» Work to complete
Your answer must consist of exactly the lines below, starting with the line with "Lemma end_epoch_app ens1" and going on through the line with "Definition set_holder (g", and nothing else.

» Provided material
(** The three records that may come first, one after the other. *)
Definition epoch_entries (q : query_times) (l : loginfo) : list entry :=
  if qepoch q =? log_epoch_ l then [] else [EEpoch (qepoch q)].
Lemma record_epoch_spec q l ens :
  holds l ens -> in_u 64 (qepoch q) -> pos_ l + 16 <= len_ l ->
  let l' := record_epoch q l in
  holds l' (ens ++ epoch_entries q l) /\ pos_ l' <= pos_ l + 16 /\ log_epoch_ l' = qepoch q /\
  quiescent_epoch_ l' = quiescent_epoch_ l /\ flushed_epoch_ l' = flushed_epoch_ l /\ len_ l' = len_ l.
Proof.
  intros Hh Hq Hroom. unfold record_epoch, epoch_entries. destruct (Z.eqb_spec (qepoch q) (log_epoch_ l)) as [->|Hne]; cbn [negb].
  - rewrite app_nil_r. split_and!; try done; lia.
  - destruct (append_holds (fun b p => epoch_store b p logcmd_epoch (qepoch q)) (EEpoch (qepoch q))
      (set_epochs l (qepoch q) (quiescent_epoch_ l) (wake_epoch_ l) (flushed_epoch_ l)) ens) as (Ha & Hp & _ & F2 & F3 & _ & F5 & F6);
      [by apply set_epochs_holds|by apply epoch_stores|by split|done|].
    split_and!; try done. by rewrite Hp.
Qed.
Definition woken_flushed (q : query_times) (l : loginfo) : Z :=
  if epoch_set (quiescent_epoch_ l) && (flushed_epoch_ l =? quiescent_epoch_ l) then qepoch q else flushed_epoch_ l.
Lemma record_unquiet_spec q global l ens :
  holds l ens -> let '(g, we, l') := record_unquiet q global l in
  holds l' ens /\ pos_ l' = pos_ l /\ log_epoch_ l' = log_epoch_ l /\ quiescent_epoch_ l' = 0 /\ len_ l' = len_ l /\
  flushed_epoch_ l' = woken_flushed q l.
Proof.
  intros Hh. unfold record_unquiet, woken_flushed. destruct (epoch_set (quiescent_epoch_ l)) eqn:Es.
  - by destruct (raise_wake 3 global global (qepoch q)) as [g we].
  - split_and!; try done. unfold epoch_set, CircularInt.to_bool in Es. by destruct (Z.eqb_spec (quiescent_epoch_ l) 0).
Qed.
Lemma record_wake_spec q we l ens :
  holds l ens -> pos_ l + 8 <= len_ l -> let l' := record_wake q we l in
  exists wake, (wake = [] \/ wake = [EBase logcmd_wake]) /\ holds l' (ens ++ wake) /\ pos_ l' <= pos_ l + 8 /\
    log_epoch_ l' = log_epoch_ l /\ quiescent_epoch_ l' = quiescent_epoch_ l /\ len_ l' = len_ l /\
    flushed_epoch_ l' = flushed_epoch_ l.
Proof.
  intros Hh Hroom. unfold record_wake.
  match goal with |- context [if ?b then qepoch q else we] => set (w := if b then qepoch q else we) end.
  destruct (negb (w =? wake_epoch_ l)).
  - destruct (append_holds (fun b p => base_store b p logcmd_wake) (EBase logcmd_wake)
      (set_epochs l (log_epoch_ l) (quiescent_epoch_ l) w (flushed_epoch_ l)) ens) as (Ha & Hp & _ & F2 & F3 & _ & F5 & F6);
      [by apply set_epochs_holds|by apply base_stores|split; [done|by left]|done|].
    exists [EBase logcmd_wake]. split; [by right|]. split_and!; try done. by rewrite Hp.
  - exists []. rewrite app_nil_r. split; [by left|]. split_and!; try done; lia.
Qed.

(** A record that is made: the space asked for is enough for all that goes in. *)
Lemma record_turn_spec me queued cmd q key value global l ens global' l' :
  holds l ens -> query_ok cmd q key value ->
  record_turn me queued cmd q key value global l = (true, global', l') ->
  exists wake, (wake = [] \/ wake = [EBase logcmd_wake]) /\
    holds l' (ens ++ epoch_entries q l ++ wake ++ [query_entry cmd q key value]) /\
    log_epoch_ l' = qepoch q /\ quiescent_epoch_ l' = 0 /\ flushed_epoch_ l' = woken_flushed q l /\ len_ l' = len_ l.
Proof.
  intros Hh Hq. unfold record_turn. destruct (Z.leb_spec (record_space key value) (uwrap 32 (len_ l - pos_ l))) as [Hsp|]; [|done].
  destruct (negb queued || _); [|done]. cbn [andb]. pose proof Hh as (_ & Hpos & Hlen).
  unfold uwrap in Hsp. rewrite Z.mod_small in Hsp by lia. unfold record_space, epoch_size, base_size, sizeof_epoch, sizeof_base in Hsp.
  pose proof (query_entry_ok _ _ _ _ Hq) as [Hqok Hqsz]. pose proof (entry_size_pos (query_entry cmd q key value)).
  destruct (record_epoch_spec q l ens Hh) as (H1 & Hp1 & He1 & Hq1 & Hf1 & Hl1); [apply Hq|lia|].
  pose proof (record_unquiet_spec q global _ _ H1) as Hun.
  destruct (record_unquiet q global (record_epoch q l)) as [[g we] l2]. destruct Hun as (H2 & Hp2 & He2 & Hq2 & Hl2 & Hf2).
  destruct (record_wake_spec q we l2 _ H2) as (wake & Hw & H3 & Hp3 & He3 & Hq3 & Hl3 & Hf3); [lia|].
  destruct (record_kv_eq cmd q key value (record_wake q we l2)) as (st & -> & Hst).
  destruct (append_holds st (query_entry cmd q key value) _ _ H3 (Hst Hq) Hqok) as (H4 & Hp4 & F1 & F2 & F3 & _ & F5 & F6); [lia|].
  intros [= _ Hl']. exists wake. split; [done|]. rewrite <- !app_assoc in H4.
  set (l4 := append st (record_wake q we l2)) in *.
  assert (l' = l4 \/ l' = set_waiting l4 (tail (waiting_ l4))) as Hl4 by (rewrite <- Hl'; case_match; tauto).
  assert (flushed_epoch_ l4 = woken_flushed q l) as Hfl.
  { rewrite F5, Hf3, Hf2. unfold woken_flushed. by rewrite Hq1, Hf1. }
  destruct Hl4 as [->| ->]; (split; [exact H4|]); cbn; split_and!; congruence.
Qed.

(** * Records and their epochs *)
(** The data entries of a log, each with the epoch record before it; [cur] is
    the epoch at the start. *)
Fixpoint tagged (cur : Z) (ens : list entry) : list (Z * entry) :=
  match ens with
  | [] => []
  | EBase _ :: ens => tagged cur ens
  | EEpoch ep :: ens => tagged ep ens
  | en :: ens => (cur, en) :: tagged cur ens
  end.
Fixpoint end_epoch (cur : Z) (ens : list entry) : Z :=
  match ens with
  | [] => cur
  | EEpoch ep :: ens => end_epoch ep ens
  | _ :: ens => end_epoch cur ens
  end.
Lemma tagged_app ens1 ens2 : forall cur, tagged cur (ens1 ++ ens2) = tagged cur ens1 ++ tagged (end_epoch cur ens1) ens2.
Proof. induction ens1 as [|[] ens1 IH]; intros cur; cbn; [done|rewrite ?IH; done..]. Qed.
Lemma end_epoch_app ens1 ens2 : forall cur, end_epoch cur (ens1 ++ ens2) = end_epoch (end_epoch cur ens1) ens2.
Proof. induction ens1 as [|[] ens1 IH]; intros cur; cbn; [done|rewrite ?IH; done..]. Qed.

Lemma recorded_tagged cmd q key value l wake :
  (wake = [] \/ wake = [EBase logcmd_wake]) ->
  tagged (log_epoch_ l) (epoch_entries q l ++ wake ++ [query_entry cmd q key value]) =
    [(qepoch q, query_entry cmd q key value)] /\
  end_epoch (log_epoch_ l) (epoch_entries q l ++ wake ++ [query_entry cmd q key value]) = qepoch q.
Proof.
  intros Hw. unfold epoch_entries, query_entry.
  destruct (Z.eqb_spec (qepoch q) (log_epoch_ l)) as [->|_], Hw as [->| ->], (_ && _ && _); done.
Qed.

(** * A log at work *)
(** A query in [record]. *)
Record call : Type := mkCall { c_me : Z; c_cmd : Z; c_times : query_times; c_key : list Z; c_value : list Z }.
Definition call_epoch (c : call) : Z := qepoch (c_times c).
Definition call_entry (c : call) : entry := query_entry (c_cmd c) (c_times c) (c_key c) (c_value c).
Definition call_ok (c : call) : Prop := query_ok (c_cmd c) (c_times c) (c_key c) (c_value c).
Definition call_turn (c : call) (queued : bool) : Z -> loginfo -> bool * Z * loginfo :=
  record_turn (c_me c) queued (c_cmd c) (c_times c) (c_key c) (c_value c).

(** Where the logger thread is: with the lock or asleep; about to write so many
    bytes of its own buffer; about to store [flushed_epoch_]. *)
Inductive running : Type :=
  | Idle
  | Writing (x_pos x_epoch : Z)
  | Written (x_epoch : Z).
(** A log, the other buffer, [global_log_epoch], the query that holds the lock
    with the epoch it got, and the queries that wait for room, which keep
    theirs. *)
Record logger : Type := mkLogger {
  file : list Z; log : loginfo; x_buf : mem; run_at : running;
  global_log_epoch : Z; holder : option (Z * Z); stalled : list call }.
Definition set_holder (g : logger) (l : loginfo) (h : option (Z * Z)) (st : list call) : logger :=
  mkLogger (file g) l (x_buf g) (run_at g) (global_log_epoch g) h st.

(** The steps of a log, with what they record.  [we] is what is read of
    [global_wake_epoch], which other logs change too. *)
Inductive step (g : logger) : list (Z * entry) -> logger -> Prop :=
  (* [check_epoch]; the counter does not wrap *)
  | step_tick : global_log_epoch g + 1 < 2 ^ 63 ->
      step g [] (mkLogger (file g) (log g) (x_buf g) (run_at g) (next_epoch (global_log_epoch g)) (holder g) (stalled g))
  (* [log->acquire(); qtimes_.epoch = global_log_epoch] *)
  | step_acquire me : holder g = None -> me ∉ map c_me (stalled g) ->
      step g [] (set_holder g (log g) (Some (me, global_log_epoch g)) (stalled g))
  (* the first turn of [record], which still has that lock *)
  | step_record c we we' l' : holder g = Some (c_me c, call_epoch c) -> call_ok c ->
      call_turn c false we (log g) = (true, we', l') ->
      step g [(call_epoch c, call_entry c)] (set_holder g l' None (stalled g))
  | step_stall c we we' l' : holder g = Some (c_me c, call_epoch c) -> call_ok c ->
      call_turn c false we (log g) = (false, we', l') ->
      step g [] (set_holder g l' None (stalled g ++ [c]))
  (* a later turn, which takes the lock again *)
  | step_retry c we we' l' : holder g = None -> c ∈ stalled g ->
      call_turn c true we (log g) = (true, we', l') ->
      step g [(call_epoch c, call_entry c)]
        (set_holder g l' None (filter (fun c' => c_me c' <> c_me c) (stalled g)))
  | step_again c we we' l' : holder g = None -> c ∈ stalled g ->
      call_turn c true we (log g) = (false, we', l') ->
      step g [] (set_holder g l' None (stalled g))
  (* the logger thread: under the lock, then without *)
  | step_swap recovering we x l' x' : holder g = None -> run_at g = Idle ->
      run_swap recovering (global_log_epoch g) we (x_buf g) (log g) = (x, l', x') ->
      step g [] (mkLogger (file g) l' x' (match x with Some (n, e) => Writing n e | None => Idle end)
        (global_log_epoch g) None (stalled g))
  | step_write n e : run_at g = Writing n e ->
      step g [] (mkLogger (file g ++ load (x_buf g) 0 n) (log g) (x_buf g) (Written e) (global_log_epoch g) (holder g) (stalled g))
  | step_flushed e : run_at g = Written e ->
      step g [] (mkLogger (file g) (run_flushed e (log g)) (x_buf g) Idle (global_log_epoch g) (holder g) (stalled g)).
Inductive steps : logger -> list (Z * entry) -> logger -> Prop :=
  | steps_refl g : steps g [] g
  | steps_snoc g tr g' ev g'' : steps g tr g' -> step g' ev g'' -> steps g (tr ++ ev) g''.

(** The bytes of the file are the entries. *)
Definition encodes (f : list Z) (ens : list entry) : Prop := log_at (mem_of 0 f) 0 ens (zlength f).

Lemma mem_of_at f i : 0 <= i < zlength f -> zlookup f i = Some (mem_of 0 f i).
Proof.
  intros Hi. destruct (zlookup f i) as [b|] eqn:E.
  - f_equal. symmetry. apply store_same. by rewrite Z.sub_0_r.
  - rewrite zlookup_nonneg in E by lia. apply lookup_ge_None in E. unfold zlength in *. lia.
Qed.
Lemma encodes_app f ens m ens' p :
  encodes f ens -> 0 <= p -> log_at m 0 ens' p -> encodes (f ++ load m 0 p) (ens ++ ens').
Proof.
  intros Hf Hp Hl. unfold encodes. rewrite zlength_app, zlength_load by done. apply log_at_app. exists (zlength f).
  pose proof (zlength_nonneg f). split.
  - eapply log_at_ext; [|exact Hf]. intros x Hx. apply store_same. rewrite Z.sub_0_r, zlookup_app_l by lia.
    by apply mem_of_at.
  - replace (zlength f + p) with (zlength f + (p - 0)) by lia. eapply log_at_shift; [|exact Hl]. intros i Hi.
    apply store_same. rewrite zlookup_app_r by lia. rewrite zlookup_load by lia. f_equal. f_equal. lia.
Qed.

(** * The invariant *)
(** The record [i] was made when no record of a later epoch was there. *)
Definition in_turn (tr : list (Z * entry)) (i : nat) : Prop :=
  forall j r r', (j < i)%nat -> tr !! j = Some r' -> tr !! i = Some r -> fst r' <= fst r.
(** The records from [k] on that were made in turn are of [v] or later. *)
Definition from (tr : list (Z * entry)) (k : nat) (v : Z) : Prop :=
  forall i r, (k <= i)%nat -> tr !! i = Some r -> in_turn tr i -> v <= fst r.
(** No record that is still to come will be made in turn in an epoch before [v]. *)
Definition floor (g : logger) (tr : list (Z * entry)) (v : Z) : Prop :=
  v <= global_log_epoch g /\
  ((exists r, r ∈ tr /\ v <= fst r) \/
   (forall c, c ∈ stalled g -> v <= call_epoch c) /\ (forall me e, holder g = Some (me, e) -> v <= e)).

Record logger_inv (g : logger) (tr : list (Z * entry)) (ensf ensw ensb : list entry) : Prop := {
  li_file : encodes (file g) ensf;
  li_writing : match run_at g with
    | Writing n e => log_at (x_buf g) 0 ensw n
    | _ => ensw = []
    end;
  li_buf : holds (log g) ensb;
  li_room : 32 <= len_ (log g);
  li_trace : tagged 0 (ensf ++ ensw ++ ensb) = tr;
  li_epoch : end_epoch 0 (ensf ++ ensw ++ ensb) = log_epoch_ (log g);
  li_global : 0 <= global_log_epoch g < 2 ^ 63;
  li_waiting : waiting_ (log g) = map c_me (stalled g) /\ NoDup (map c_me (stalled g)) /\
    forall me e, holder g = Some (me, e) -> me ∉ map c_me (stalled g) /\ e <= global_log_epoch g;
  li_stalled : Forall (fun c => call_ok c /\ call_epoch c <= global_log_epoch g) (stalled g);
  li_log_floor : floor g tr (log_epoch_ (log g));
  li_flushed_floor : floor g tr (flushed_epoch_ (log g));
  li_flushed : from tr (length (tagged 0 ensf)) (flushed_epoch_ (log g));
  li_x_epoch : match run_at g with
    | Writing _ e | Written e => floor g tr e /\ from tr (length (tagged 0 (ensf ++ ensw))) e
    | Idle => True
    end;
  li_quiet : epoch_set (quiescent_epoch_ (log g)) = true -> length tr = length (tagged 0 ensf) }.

» Exercise output
Lemma end_epoch_app ens1 ens2 : forall cur, end_epoch cur (ens1 ++ ens2) = end_epoch (end_epoch cur ens1) ens2.
Proof. induction ens1 as [|[] ens1 IH]; intros cur; cbn; [done|rewrite ?IH; done..]. Qed.

Lemma recorded_tagged cmd q key value l wake :
  (wake = [] \/ wake = [EBase logcmd_wake]) ->
  tagged (log_epoch_ l) (epoch_entries q l ++ wake ++ [query_entry cmd q key value]) =
    [(qepoch q, query_entry cmd q key value)] /\
  end_epoch (log_epoch_ l) (epoch_entries q l ++ wake ++ [query_entry cmd q key value]) = qepoch q.
Proof.
  intros Hw. unfold epoch_entries, query_entry.
  destruct (Z.eqb_spec (qepoch q) (log_epoch_ l)) as [->|_], Hw as [->| ->], (_ && _ && _); done.
Qed.

(** * A log at work *)
(** A query in [record]. *)
Record call : Type := mkCall { c_me : Z; c_cmd : Z; c_times : query_times; c_key : list Z; c_value : list Z }.
Definition call_epoch (c : call) : Z := qepoch (c_times c).
Definition call_entry (c : call) : entry := query_entry (c_cmd c) (c_times c) (c_key c) (c_value c).
Definition call_ok (c : call) : Prop := query_ok (c_cmd c) (c_times c) (c_key c) (c_value c).
Definition call_turn (c : call) (queued : bool) : Z -> loginfo -> bool * Z * loginfo :=
  record_turn (c_me c) queued (c_cmd c) (c_times c) (c_key c) (c_value c).

(** Where the logger thread is: with the lock or asleep; about to write so many
    bytes of its own buffer; about to store [flushed_epoch_]. *)
Inductive running : Type :=
  | Idle
  | Writing (x_pos x_epoch : Z)
  | Written (x_epoch : Z).
(** A log, the other buffer, [global_log_epoch], the query that holds the lock
    with the epoch it got, and the queries that wait for room, which keep
    theirs. *)
Record logger : Type := mkLogger {
  file : list Z; log : loginfo; x_buf : mem; run_at : running;
  global_log_epoch : Z; holder : option (Z * Z); stalled : list call }.
Definition set_holder (g : logger) (l : loginfo) (h : option (Z * Z)) (st : list call) : logger :=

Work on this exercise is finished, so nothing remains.